Quatre scénaristes sont crédités sur cette série. Est-ce que vous avez tous travaillé sur chaque album ?
Jérôme Félix. L’idée générale de la série a été imaginée lors d’un séminaire où Damien Marie, Laurent Galandon, Olivier Belion et moi-même étions réunis autour d’Hervé Richez, notre sympathique directeur de collection. lignee1.jpgUne fois l’idée de la malédiction trouvée, nous avons défriché quels éléments de réponses devraient apporter chaque album. Hervé nous en a ensuite confié un à chacun. Nous nous sommes revus lors d’un second séminaire. Chacun d’entre nous est venu avec une idée générale du volume qui lui avait été confié. Là, nous avons repris l’ensemble des trames proposées. Beaucoup de choses ont évidemment bougé ! De retour chez soi, chacun a retravaillé « son » volume à partir des modifications décidées durant le deuxième séminaire. Nous mettions régulièrement en ligne l’avancée de notre travail de façon à ce que l’ensemble des scénaristes puissent réagir.
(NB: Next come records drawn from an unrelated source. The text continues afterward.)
(** * Sales analytics pipeline of [app.py]: a shallow embedding

    The report pipeline of [app.py] is written against pandas data frames.
    A data frame is modelled as the list of its rows, in row order; a column
    is a field of the row record.  The pandas primitives the pipeline calls
    are modelled once, below, from their documented behaviour:

    - [groupby(keys).agg(...)] with [reset_index()]: one row per key tuple
      that occurs in the data, rows with a missing key value dropped, keys in
      ascending order ([group_keys], [groupby]).  For the categorical column
      价位段 these are the groups of [observed=True], the default of pandas
      3; earlier versions add a row of zeros for every combination of keys
      that does not occur;
    - [frame.loc[key]] on a grouped frame: the row of the key, or [KeyError]
      ([loc]);
    - [Series.unique()]: distinct values in order of first appearance
      ([unique]);
    - [sort_values]: a sort on one column, or on several in lexicographic
      order ([sort_by], which is stable; the properties proved of sorted
      tables do not depend on the order of ties);
    - [pct_change()]: [data / data.shift(1) - 1], after a forward fill of
      missing cells in pandas before version 3 ([pct_change]);
    - [pd.cut(x, bins, labels)] with its defaults [right=True],
      [include_lowest=False] ([cut]);
    - [round(2)], [fillna(0)], [head(n)], [DataFrame.empty].

    Numbers.  Columns hold IEEE doubles.  Finite values are modelled as exact
    rationals ([Q]); the rounding error of floating-point operations is not
    modelled.  What IEEE arithmetic adds to the rationals, the two infinities
    and NaN, is modelled by [fval]: numpy divides by zero without raising.

    Strings.  A Python [str] is modelled as the [string] of its UTF-8 bytes.
    Python orders strings by code point, and UTF-8 preserves that order, so
    [String.compare] is the order used by [sorted] and [sort_values].

    Exceptions.  A function that can raise returns an [option]; [None] is the
    exception. *)

From Stdlib Require Import String List Bool Arith ZArith QArith Qround Lia.
From Stdlib Require Import DecimalString.
From Stdlib Require Import Permutation Sorted Setoid Morphisms.
From Stdlib Require Import Lqa.
From Stdlib Require OrderedTypeEx.
Import ListNotations.

Local Open Scope string_scope.
Local Open Scope Q_scope.

(** ** Floating-point values *)

Module Float.

(** A cell of a numeric column: a finite number, an infinity or NaN. *)
Inductive fval : Type :=
| Fin (q : Q)
| PInf
| NInf
| NaN.

Definition Qis_zero (q : Q) : bool := Qeq_bool q 0.
Definition Qis_neg (q : Q) : bool := negb (Qle_bool 0 q).

(** IEEE division (numpy's [true_divide]): a zero divisor gives NaN for a
    zero dividend and an infinity with the dividend's sign otherwise; it does
    not raise.  Zero is taken as [+0]. *)
Definition fdiv (a b : fval) : fval :=
  match a, b with
  | NaN, _ | _, NaN => NaN
  | Fin x, Fin y =>
      if Qis_zero y then
        if Qis_zero x then NaN else if Qis_neg x then NInf else PInf
      else Fin (x / y)
  | Fin _, PInf | Fin _, NInf => Fin 0
  | PInf, Fin y => if Qis_neg y then NInf else PInf
  | NInf, Fin y => if Qis_neg y then PInf else NInf
  | PInf, PInf | PInf, NInf | NInf, PInf | NInf, NInf => NaN
  end.

Definition fmul (a b : fval) : fval :=
  match a, b with
  | NaN, _ | _, NaN => NaN
  | Fin x, Fin y => Fin (x * y)
  | Fin x, PInf | PInf, Fin x =>
      if Qis_zero x then NaN else if Qis_neg x then NInf else PInf
  | Fin x, NInf | NInf, Fin x =>
      if Qis_zero x then NaN else if Qis_neg x then PInf else NInf
  | PInf, PInf | NInf, NInf => PInf
  | PInf, NInf | NInf, PInf => NaN
  end.

Definition fadd (a b : fval) : fval :=
  match a, b with
  | NaN, _ | _, NaN => NaN
  | Fin x, Fin y => Fin (x + y)
  | PInf, NInf | NInf, PInf => NaN
  | PInf, _ | _, PInf => PInf
  | NInf, _ | _, NInf => NInf
  end.

Definition fsub (a b : fval) : fval :=
  match a, b with
  | NaN, _ | _, NaN => NaN
  | Fin x, Fin y => Fin (x - y)
  | PInf, PInf | NInf, NInf => NaN
  | PInf, _ | _, NInf => PInf
  | NInf, _ | _, PInf => NInf
  end.

(** Sum of a column of [fval]. *)
Definition fsum (l : list fval) : fval := fold_right fadd (Fin 0) l.

(** pandas treats NaN as the missing value of a numeric column. *)
Definition is_nan (a : fval) : bool :=
  match a with NaN => true | _ => false end.

Definition is_finite (a : fval) : bool :=
  match a with Fin _ => true | _ => false end.

(** [fillna(0)] on one cell. *)
Definition fillna0 (a : fval) : fval :=
  match a with NaN => Fin 0 | _ => a end.

(** Equality of cells up to the value of the rational. *)
Definition feq (a b : fval) : Prop :=
  match a, b with
  | Fin x, Fin y => x == y
  | PInf, PInf | NInf, NInf | NaN, NaN => True
  | _, _ => False
  end.

(** [round(2)]: numpy rounds [x] to [rint(x * 100) / 100], where [rint]
    rounds to the nearest integer and a tie to the even one. *)
Definition rint (q : Q) : Z :=
  let n := Qfloor q in
  let frac := q - inject_Z n in
  match Qcompare frac (1 # 2) with
  | Lt => n
  | Gt => (n + 1)%Z
  | Eq => if Z.even n then n else (n + 1)%Z
  end.

Definition round2 (q : Q) : Q := inject_Z (rint (q * 100)) / 100.

Definition sumQ (l : list Q) : Q := fold_right Qplus 0 l.

End Float.
Export Float.

Declare Scope float_scope.
Delimit Scope float_scope with fl.
Infix "/" := fdiv : float_scope.
Infix "*" := fmul : float_scope.
Infix "-" := fsub : float_scope.
Infix "+" := fadd : float_scope.

(** ** Ordered keys *)

(** Values a frame is grouped or sorted by, with their three-way
    comparison. *)
Class Key (K : Type) := { kcmp : K -> K -> comparison }.

(** The comparison decides equality and is antisymmetric. *)
Class KeyLaws (K : Type) `{Key K} := {
  kcmp_eq : forall a b : K, kcmp a b = Eq <-> a = b;
  kcmp_antisym : forall a b : K, kcmp b a = CompOpp (kcmp a b)
}.

Definition keqb {K} `{Key K} (a b : K) : bool :=
  match kcmp a b with Eq => true | _ => false end.

Definition kleb {K} `{Key K} (a b : K) : bool :=
  match kcmp a b with Gt => false | _ => true end.

#[export] Instance string_Key : Key string := {| kcmp := String.compare |}.

#[export] Instance nat_Key : Key nat := {| kcmp := Nat.compare |}.

(** Tuples are compared lexicographically, as pandas orders a MultiIndex. *)
Definition pair_cmp {A B} `{Key A} `{Key B} (x y : A * B) : comparison :=
  match kcmp (fst x) (fst y) with
  | Eq => kcmp (snd x) (snd y)
  | c => c
  end.

#[export] Instance pair_Key {A B} `{Key A} `{Key B} : Key (A * B) :=
  {| kcmp := pair_cmp |}.

(** ** Frame primitives *)

Section Frames.
Context {A : Type}.

(** Stable insertion sort; [leb x y] says that [x] may stand before [y]. *)
Fixpoint insert_by (leb : A -> A -> bool) (x : A) (l : list A) : list A :=
  match l with
  | [] => [x]
  | y :: t => if leb x y then x :: l else y :: insert_by leb x t
  end.

Definition sort_by (leb : A -> A -> bool) (l : list A) : list A :=
  fold_right (insert_by leb) [] l.

(** [Series.unique()]: the distinct values, in order of first appearance. *)
Fixpoint unique (eqb : A -> A -> bool) (l : list A) : list A :=
  match l with
  | [] => []
  | x :: t => x :: filter (fun y => negb (eqb x y)) (unique eqb t)
  end.

(** Keep the values that are present. *)
Fixpoint present (l : list (option A)) : list A :=
  match l with
  | [] => []
  | Some x :: t => x :: present t
  | None :: t => present t
  end.
End Frames.

Section GroupBy.
Context {R K : Type} `{Key K}.

(** The key of a row, [None] when one of the key columns is missing. *)
Variable key : R -> option K.

Definition has_key (k : K) (r : R) : bool :=
  match key r with
  | Some k' => keqb k k'
  | None => false
  end.

(** The rows that have a value in every key column. *)
Definition keyed (r : R) : bool :=
  match key r with Some _ => true | None => false end.

(** The rows whose key is one of [ks]. *)
Definition in_keys (ks : list K) (r : R) : bool :=
  match key r with
  | Some k => existsb (fun k' => keqb k' k) ks
  | None => false
  end.

(** The index of a [groupby]: the distinct keys present, ascending. *)
Definition group_keys (rows : list R) : list K :=
  sort_by kleb (unique keqb (present (map key rows))).

(** A [groupby]: each key with the rows of its group, in frame order. *)
Definition groupby (rows : list R) : list (K * list R) :=
  map (fun k => (k, filter (has_key k) rows)) (group_keys rows).

(** [.loc[k]] on a frame indexed by the group keys: [None] stands for the
    [KeyError] raised when [k] is not in the index. *)
Fixpoint loc {V : Type} (index : list (K * V)) (k : K) : option V :=
  match index with
  | [] => None
  | (k', v) :: t => if keqb k k' then Some v else loc t k
  end.
End GroupBy.

(** [head(n)]. *)
Definition head {A} (n : nat) (l : list A) : list A := firstn n l.

(** [DataFrame.empty], and the truth value of a Python list. *)
Definition empty {A} (l : list A) : bool :=
  match l with [] => true | _ => false end.

(** Assigning three new columns to a frame, row by row. *)
Fixpoint zip3 {A B C D} (la : list A) (lb : list B) (lc : list C) (ld : list D)
  : list (A * B * C * D) :=
  match la, lb, lc, ld with
  | a :: la', b :: lb', c :: lc', d :: ld' => (a, b, c, d) :: zip3 la' lb' lc' ld'
  | _, _, _, _ => []
  end.

(** ** Exceptions *)

(** A computation that may raise: [None] is the raised exception. *)
Definition bind {A B} (m : option A) (f : A -> option B) : option B :=
  match m with
  | Some a => f a
  | None => None
  end.

Notation "x <- m ;; k" := (bind m (fun x => k))
  (at level 61, m at next level, right associativity).

(** [DataFrame.apply(f, axis=1)]: [f] on every row in turn; the first
    exception aborts the whole call. *)
Fixpoint apply_rows {A B} (f : A -> option B) (rows : list A) : option (list B) :=
  match rows with
  | [] => Some []
  | r :: t => b <- f r ;; bs <- apply_rows f t ;; Some (b :: bs)
  end.

(** ** Period change of a column *)

Section PctChange.

(** pandas up to version 2 fills missing values forward before it takes the
    change ([fill_method='pad']); pandas 3 does not.  [fill_pad] selects the
    behaviour. *)
Variable fill_pad : bool.

Fixpoint ffill (last : fval) (col : list fval) : list fval :=
  match col with
  | [] => []
  | x :: t => let y := if is_nan x then last else x in y :: ffill y t
  end.

(** [data / data.shift(1) - 1], the cell before the first being missing. *)
Fixpoint pct_from (prev : fval) (col : list fval) : list fval :=
  match col with
  | [] => []
  | x :: t => ((x / prev) - Fin 1)%fl :: pct_from x t
  end.

Definition pct_change (col : list fval) : list fval :=
  pct_from NaN (if fill_pad then ffill NaN col else col).

(** [col.pct_change() * 100]. *)
Definition pct_change_100 (col : list fval) : list fval :=
  map (fun d => (d * Fin 100)%fl) (pct_change col).

End PctChange.

(** ** The unified record set *)

(** One row of the combined input frame.  Columns: 商品名称, 商品链接, 零售额,
    零售量, 成交均价, 品牌, and the tags 平台 and 时间段 added by
    [combine_platform_data].  The numeric cells are present and finite; an
    empty brand cell is [None]. *)
Record record : Type := mkRecord {
  name : string;
  link : string;
  revenue : Q;
  volume : Q;
  price : Q;
  brand : option string;
  platform : string;
  period : string
}.

(** The rollup label written into the platform column. *)
Definition ALL_PLATFORMS : string := "所有平台".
Qu’est-ce que vous ont apporté les autres scénaristes sur ce projet ?
J.F. En ce qui concerne la série, c’est tout bénéfique ! À cinq auteurs, on a peu de chances de laisser passer des choses moyennes. Les idées et les situations qui ne convainquaient pas l’ensemble des scénaristes ont toutes été abandonnées. Du coup, exit les grosses ficelles qui permettent parfois de sortir les personnages des situations dans lesquelles nous les plongeons. À cinq, on multiplie également les chances d’avoir de bonnes idées. Si chacun d’entre nous en sort une par volume, ça en fait cinq par album!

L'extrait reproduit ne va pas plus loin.